The war crimes convict was buried at Harirampur sub-district despite local residents wanted not to receive him to bury on Manikganj soil.
The war criminal was taken there amid tightened security early hours of Sunday. He was buried beside a mosque at the village of Chala at about 3:15am.
Quasem, a senior leader of the Jamaat-e-Islami party, was hanged at Kashimpur jail on Saturday for war crimes.
Bangladesh’s highest court on Tuesday rejected a final appeal by Quasem against the death sentence he had been handed for crimes committed during the nine-month war.
Quasem Ali, 64, received the death sentence for crimes including the abduction, killing and dumping bodies of several people in a river in southeastern Chittagong district.
He was also convicted of several other crimes against humanity that took place during the 1971 conflict.
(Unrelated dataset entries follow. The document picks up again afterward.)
(** With [c] the first byte left, [next] tests [c], and consuming it
    leaves the bytes after it. *)
Lemma next_rest_cons pred st c r :
  in_bounds st -> rest st = String.String c r ->
  next pred st =
    (if pred c then NextRet c true (consumed st (String.String c ""))
     else NextRet c false st) /\
  in_bounds (consumed st (String.String c "")) /\
  rest (consumed st (String.String c "")) = r.
Proof.
  intros Hb Hr.
  pose proof (rest_length st Hb) as Hl. rewrite Hr in Hl.
  unfold len in Hl at 1. simpl String.length in Hl.
  assert (Hin : 0 <= Pos st < len (Source st)) by (unfold in_bounds in Hb; lia).
  destruct (next_in_range pred st Hin) as [c' [Hc Hn]].
  rewrite drop_get in Hc. unfold rest in Hr. rewrite Hr in Hc.
  inversion Hc; subst c'.
  split; [|split].
  - rewrite Hn. unfold consumed, len. simpl.
    destruct (pred c); [|reflexivity].
    destruct (Ascii.eqb c newline); do 2 f_equal; f_equal; lia.
  - unfold in_bounds, consumed, len in *. simpl. lia.
  - unfold rest, consumed, len. simpl.
    replace (Z.to_nat (Pos st + 1)) with (S (Z.to_nat (Pos st))) by lia.
    eapply drop_succ; eassumption.
Qed.

Lemma consumed_nil (st : ParseState) : consumed st EmptyString = st.
Proof.
  destruct st as [s p l]. unfold consumed, len. simpl.
  f_equal; lia.
Qed.

Lemma consumed_cons (st : ParseState) (c : ascii) (s : string) :
  consumed (consumed st (String.String c "")) s
  = consumed st (String.String c s).
Proof.
  unfold consumed, len. simpl.
  f_equal; destruct (Ascii.eqb c newline); lia.
Qed.

Lemma setPos_same (st : ParseState) : setPos st (Pos st) = st.
Proof. now destruct st. Qed.

(** ** Single-byte matchers, generally *)

Lemma AnyChar_matcher : byte_matcher (fun _ => true) AnyChar.
Proof.
  intros fuel st. unfold AnyChar.
  destruct (next (fun _ => true) st) as [x [|] s1|]; eauto.
Qed.

Lemma Char_matcher c : byte_matcher (fun b => Ascii.eqb b c) (Char c).
Proof.
  intros fuel st. unfold Char.
  destruct (next (fun b => Ascii.eqb b c) st) as [x [|] s1|]; eauto.
Qed.

Lemma OneOf_matcher set :
  byte_matcher (fun c => IndexByte set c >=? 0) (OneOf set).
Proof.
  intros fuel st. unfold OneOf.
  destruct (next (fun c => IndexByte set c >=? 0) st) as [x [|] s1|]; eauto.
Qed.

Lemma NoneOf_matcher set :
  byte_matcher (fun c => IndexByte set c <? 0) (NoneOf set).
Proof.
  intros fuel st. unfold NoneOf.
  destruct (next (fun c => IndexByte set c <? 0) st) as [x [|] s1|]; eauto.
Qed.

(** A byte matcher, by what is left to read. *)
Lemma byte_matcher_rest pred p fuel st :
  byte_matcher pred p -> in_bounds st ->
  match rest st with
  | EmptyString => exists e, p fuel st = Returns (Err e) st
  | String.String c r =>
      (if pred c
       then p fuel st = Returns (Ok (VByte c)) (consumed st (String.String c ""))
       else exists e, p fuel st = Returns (Err e) st) /\
      in_bounds (consumed st (String.String c "")) /\
      rest (consumed st (String.String c "")) = r
  end.
Proof.
  intros Hm Hb. specialize (Hm fuel st).
  destruct (rest st) as [|c r] eqn:Hr.
  - rewrite (next_rest_nil pred st Hb Hr) in Hm. exact Hm.
  - destruct (next_rest_cons pred st c r Hb Hr) as [Hn [Hb' Hr']].
    rewrite Hn in Hm. split; [|now split].
    destruct (pred c); exact Hm.
Qed.

(** [bytes.IndexByte] is non-negative exactly on the bytes of the set. *)
Lemma IndexByte_occurs set c :
  IndexByte set c >= 0 <-> occurs c set = true.
Proof.
  induction set as [|b set IH]; simpl.
  - split; [lia | discriminate].
  - destruct (Ascii.eqb b c); simpl; [split; [reflexivity | lia]|].
    destruct (IndexByte set c <? 0) eqn:E.
    + apply Z.ltb_lt in E. split; [lia|]. intros H. apply IH in H. lia.
    + apply Z.ltb_ge in E. split; [intros _; apply IH; lia | lia].
Qed.

Lemma IndexByte_geb set c : (IndexByte set c >=? 0) = occurs c set.
Proof.
  destruct (occurs c set) eqn:E.
  - apply IndexByte_occurs in E. apply Z.geb_le. lia.
  - destruct (IndexByte set c >=? 0) eqn:G; [|reflexivity].
    apply Z.geb_le in G. assert (H : IndexByte set c >= 0) by lia.
    apply IndexByte_occurs in H. congruence.
Qed.

Lemma IndexByte_ltb set c : (IndexByte set c <? 0) = negb (occurs c set).
Proof.
  rewrite <- IndexByte_geb.
  destruct (IndexByte set c <? 0) eqn:E.
  - apply Z.ltb_lt in E. symmetry. apply negb_true_iff.
    destruct (IndexByte set c >=? 0) eqn:G; [apply Z.geb_le in G; lia|].
    reflexivity.
  - apply Z.ltb_ge in E. symmetry. apply negb_false_iff.
    apply Z.geb_le. lia.
Qed.

(** X1. The four single-byte primitives, by the byte under the cursor.
    With a byte [b] there: [AnyChar] consumes it; [Char c] consumes it
    when it is [c]; [OneOf set] consumes it when it occurs in [set] and
    [NoneOf set] when it does not, so exactly one of the two does.  With
    no byte left all four fail, and [OneOf] and [NoneOf] name the zero
    byte as the byte they got.  Every failure leaves the cursor as it
    was and carries its line. *)
Theorem byte_primitives (c : ascii) (set : string) (fuel : nat)
    (st : ParseState) :
  in_bounds st ->
  match rest st with
  | EmptyString =>
      AnyChar fuel st
        = Returns (Err (mkErr "Unexpected end of file" [] (Line st))) st /\
      Char c fuel st
        = Returns (Err (mkErr "Expected '%c'" [ArgByte c] (Line st))) st /\
      OneOf set fuel st
        = Returns
            (Err (mkErr "Expected one of '%s' but got '%c'"
                    [ArgString set; ArgByte "000"%char] (Line st))) st /\
      NoneOf set fuel st
        = Returns
            (Err (mkErr "Unexpected '%c'" [ArgByte "000"%char] (Line st))) st
  | String.String b _ =>
      AnyChar fuel st
        = Returns (Ok (VByte b)) (consumed st (String.String b "")) /\
      Char c fuel st
        = (if Ascii.eqb b c
           then Returns (Ok (VByte b)) (consumed st (String.String b ""))
           else Returns
                  (Err (mkErr "Expected '%c'" [ArgByte c] (Line st))) st) /\
      OneOf set fuel st
        = (if occurs b set
           then Returns (Ok (VByte b)) (consumed st (String.String b ""))
           else Returns
                  (Err (mkErr "Expected one of '%s' but got '%c'"
                          [ArgString set; ArgByte b] (Line st))) st) /\
      NoneOf set fuel st
        = (if occurs b set
           then Returns (Err (mkErr "Unexpected '%c'" [ArgByte b] (Line st)))
                  st
           else Returns (Ok (VByte b)) (consumed st (String.String b "")))
  end.
Proof.
  intros Hb. unfold AnyChar, Char, OneOf, NoneOf.
  destruct (rest st) as [|b r] eqn:Hr.
  - now rewrite !(next_rest_nil _ st Hb Hr).
  - destruct (next_rest_cons (fun _ => true) st b r Hb Hr) as [H1 _].
    destruct (next_rest_cons (fun x => Ascii.eqb x c) st b r Hb Hr)
      as [H2 _].
    destruct (next_rest_cons (fun x => IndexByte set x >=? 0) st b r Hb Hr)
      as [H3 _].
    destruct (next_rest_cons (fun x => IndexByte set x <? 0) st b r Hb Hr)
      as [H4 _].
    rewrite H1, H2, H3, H4, IndexByte_geb, IndexByte_ltb.
    destruct (Ascii.eqb b c), (occurs b set); simpl; auto.
Qed.

Lemma byte_primitives_witness :
  AnyChar 0%nat (mkState "xbz" 1 1)
    = Returns (Ok (VByte "b")) (mkState "xbz" 2 1) /\
  Char "z" 0%nat (mkState "xbz" 1 1)
    = Returns (Err (mkErr "Expected '%c'" [ArgByte "z"%char] 1))
        (mkState "xbz" 1 1) /\
  OneOf "abc" 0%nat (mkState "xbz" 1 1)
    = Returns (Ok (VByte "b")) (mkState "xbz" 2 1) /\
  NoneOf "abc" 0%nat (mkState "xbz" 1 1)
    = Returns (Err (mkErr "Unexpected '%c'" [ArgByte "b"%char] 1))
        (mkState "xbz" 1 1).
Proof.
  apply (byte_primitives "z" "abc" 0%nat (mkState "xbz" 1 1)).
  vm_compute. split; discriminate.
Defined.

(** ** Repetition of a single-byte matcher *)

Lemma span_length_le pred s :
  (String.length (span pred s) <= String.length s)%nat.
Proof.
  induction s as [|c s IH]; simpl; [lia|].
  destruct (pred c); simpl; lia.
Qed.

Section ByteRuns.

Variable pred : ascii -> bool.
Variable p : Parser.
Hypothesis p_matches : byte_matcher pred p.

Lemma Many_byte_run fuel :
  forall st,
    in_bounds st ->
    (String.length (span pred (rest st)) < fuel)%nat ->
    Many p fuel st =
      Returns (Ok (VList (byte_values (span pred (rest st)))))
        (consumed st (span pred (rest st))).
Proof.
  induction fuel as [|fuel IH]; intros st Hb Hf; [lia|].
  rewrite Many_unfold. unfold Either, Many1, Bind.
  pose proof (byte_matcher_rest pred p fuel st p_matches Hb) as Hp.
  destruct (rest st) as [|c r] eqn:Hr.
  - destruct Hp as [e Hp]. rewrite Hp, Z.eqb_refl. simpl.
    now rewrite consumed_nil.
  - destruct Hp as [Hp [Hb1 Hr1]]. simpl in *.
    destruct (pred c).
    + rewrite Hp. rewrite IH; [|exact Hb1|rewrite Hr1; simpl in Hf; lia].
      rewrite Hr1. simpl. now rewrite consumed_cons.
    + destruct Hp as [e Hp]. rewrite Hp, Z.eqb_refl. simpl.
      now rewrite consumed_nil.
Qed.

Lemma Many1_byte_run fuel st :
  in_bounds st ->
  match span pred (rest st) with
  | EmptyString => exists e, Many1 p fuel st = Returns (Err e) st
  | String.String c run =>
      (String.length run < fuel)%nat ->
      Many1 p fuel st =
        Returns (Ok (VList (byte_values (String.String c run))))
          (consumed st (String.String c run))
  end.
Proof.
  intros Hb. unfold Many1, Bind.
  pose proof (byte_matcher_rest pred p fuel st p_matches Hb) as Hp.
  destruct (rest st) as [|c r] eqn:Hr; simpl.
  - destruct Hp as [e Hp]. rewrite Hp. eauto.
  - destruct Hp as [Hp [Hb1 Hr1]].
    destruct (pred c).
    + intros Hf. rewrite Hp.
      rewrite Many_byte_run; [|exact Hb1|now rewrite Hr1].
      rewrite Hr1. simpl. now rewrite consumed_cons.
    + destruct Hp as [e Hp]. rewrite Hp. eauto.
Qed.

End ByteRuns.

(** X2. [Many] of a single-byte matcher ([AnyChar], [Char c], [OneOf set],
    [NoneOf set]) reads the longest run of bytes the matcher accepts: it
    succeeds with exactly those bytes, in order, with the position moved
    past them and the line counter raised by the newlines among them.
    It needs more fuel than the run is long. *)
Theorem Many_reads_longest_run (pred : ascii -> bool) (p : Parser)
    (fuel : nat) (st : ParseState) :
  byte_matcher pred p ->
  in_bounds st ->
  (String.length (span pred (rest st)) < fuel)%nat ->
  Many p fuel st =
    Returns (Ok (VList (byte_values (span pred (rest st)))))
      (mkState (Source st)
         (Pos st + len (span pred (rest st)))
         (Line st + newlines_in (span pred (rest st)))).
Proof.
  intros Hm Hb Hf. now apply Many_byte_run.
Qed.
He was sentenced to death in November 2014 by a special war crimes tribunal, styled International Crimes Tribunal, for crimes against humanity committed during the war.
An appeals court had earlier upheld his death before Ali launched an appeal against that decision. He did not exhaust the last legal provision to seek presidential mercy.
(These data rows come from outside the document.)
(** C4, counterexample: the header of the fourth quadrant has none of the
    three cards; the file is merged all the same, the scale read from the
    third quadrant is used for the query, and the function returns. *)
Lemma missing_scale_is_not_an_error :
  ex_getheader "gmadet_results/img_Q4.fits" = Ok ex_header_no_scale
  ∧ first_scale_card ex_header_no_scale = None
  ∧ (crosscheck_with_catalogues ex_getheader (ex_ascii_read [ex_row 1 2])
       ex_run_xmatch ex_quadrants 3 ["II/349/ps1"; "I/284/out"] (2, 2)).2
    = Ok []
  ∧ head (crosscheck_with_catalogues ex_getheader
            (ex_ascii_read [ex_row 1 2]) ex_run_xmatch ex_quadrants 3
            ["II/349/ps1"; "I/284/out"] (2, 2)).1
    = Some (Query "II/349/ps1" (set_idx ex_quadrant_sources)
              (crossmatch_radius 3 (CFloat 0.000154339))).
Proof. rewrite ex_quadrants_run. repeat split; vm_compute; reflexivity. Qed.

Lemma merge_file_names
    (getheader : string → result (gmap string card))
    (ascii_read : string → result (list magwcs_row))
    (Nb_cuts : Z * Z) (i : nat) (filename label : string)
    (s s' : merge_locals) :
  merge_file getheader ascii_read Nb_cuts i (filename, label) s = Ok s' →
  folder s' = Some (folder_of (os_path_split filename).1)
  ∧ filename2 s' = Some (stem_of (os_path_split filename).2).
Proof.
  unfold merge_file. destruct (os_path_split filename) as [path filename_ext].
  cbn [fst snd].
  destruct (original_name_of _ _ _ _) as [[original idx]|]; [|done].
  cbn [mbind result_bind].
  destruct (getheader filename) as [header|]; [|done].
  cbn [mbind result_bind].
  destruct (ascii_read _) as [rows|]; [|done]. cbn [mbind result_bind].
  destruct (getheader (original +:+ _)) as [header2|]; [|done].
  cbn [mbind result_bind].
  destruct (quadrant_offset header2 Nb_cuts label) as [off|]; [|done].
  cbn [mbind result_bind].
  destruct i as [|i];
    [|destruct (detected_sources_tot s); [|done];
      destruct (vstack _ _); [|done]];
    cbn [mbind result_bind]; by intros [= <-].
Qed.

Lemma written_paths_queries (queries writes : list event) :
  (∀ e, e ∈ queries → ∃ cat t tol, e = Query cat t tol) →
  written_paths (queries ++ writes) = written_paths writes.
Proof.
  intros Hall. unfold written_paths. rewrite omap_app.
  induction queries as [|q queries IH]; [done|].
  destruct (Hall q) as (cat & t & tol & ->); [apply list_elem_of_here|].
  simpl. apply IH. intros e He. apply Hall. by apply list_elem_of_further.
Qed.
Ali, who is also a business tycoon in Bangladesh, was one of the founders of the al-Badr force commissioned by the Pakistani military to carry out attacks on civilians during the war. Ali owned businesses including, bank, hospital, television, pharmaceutical industry, television channel and newspaper. He was also member of a number of trusts founded by oil-rich Middle Eastern countries.
Prime Minister Sheikh Hasina established the special war crimes tribunal in 2010 to prosecute local agents of the Pakistani army who were responsible for atrocities against unarmed civilians.
Bangladesh estimates nearly 3 million people died and approximately 200,000 women were raped during the war.
An earlier initiative to prosecute the war crimes was called off after the assassination of Bangladesh’s founding president Sheikh Mujibur Rahman, who was Sheikh Hasina’s father, in 1975.
Motiur Rahman Nizami, chief of Jamaat-e-Islami party, Ali Ahsan Mumannad Mujahid, Kamaruzzaman, Abdul Kader Mollah of the same party and Bangladesh Nationalist Party leader Salahuddin Quader Chowdhury have already been executed for war crimes.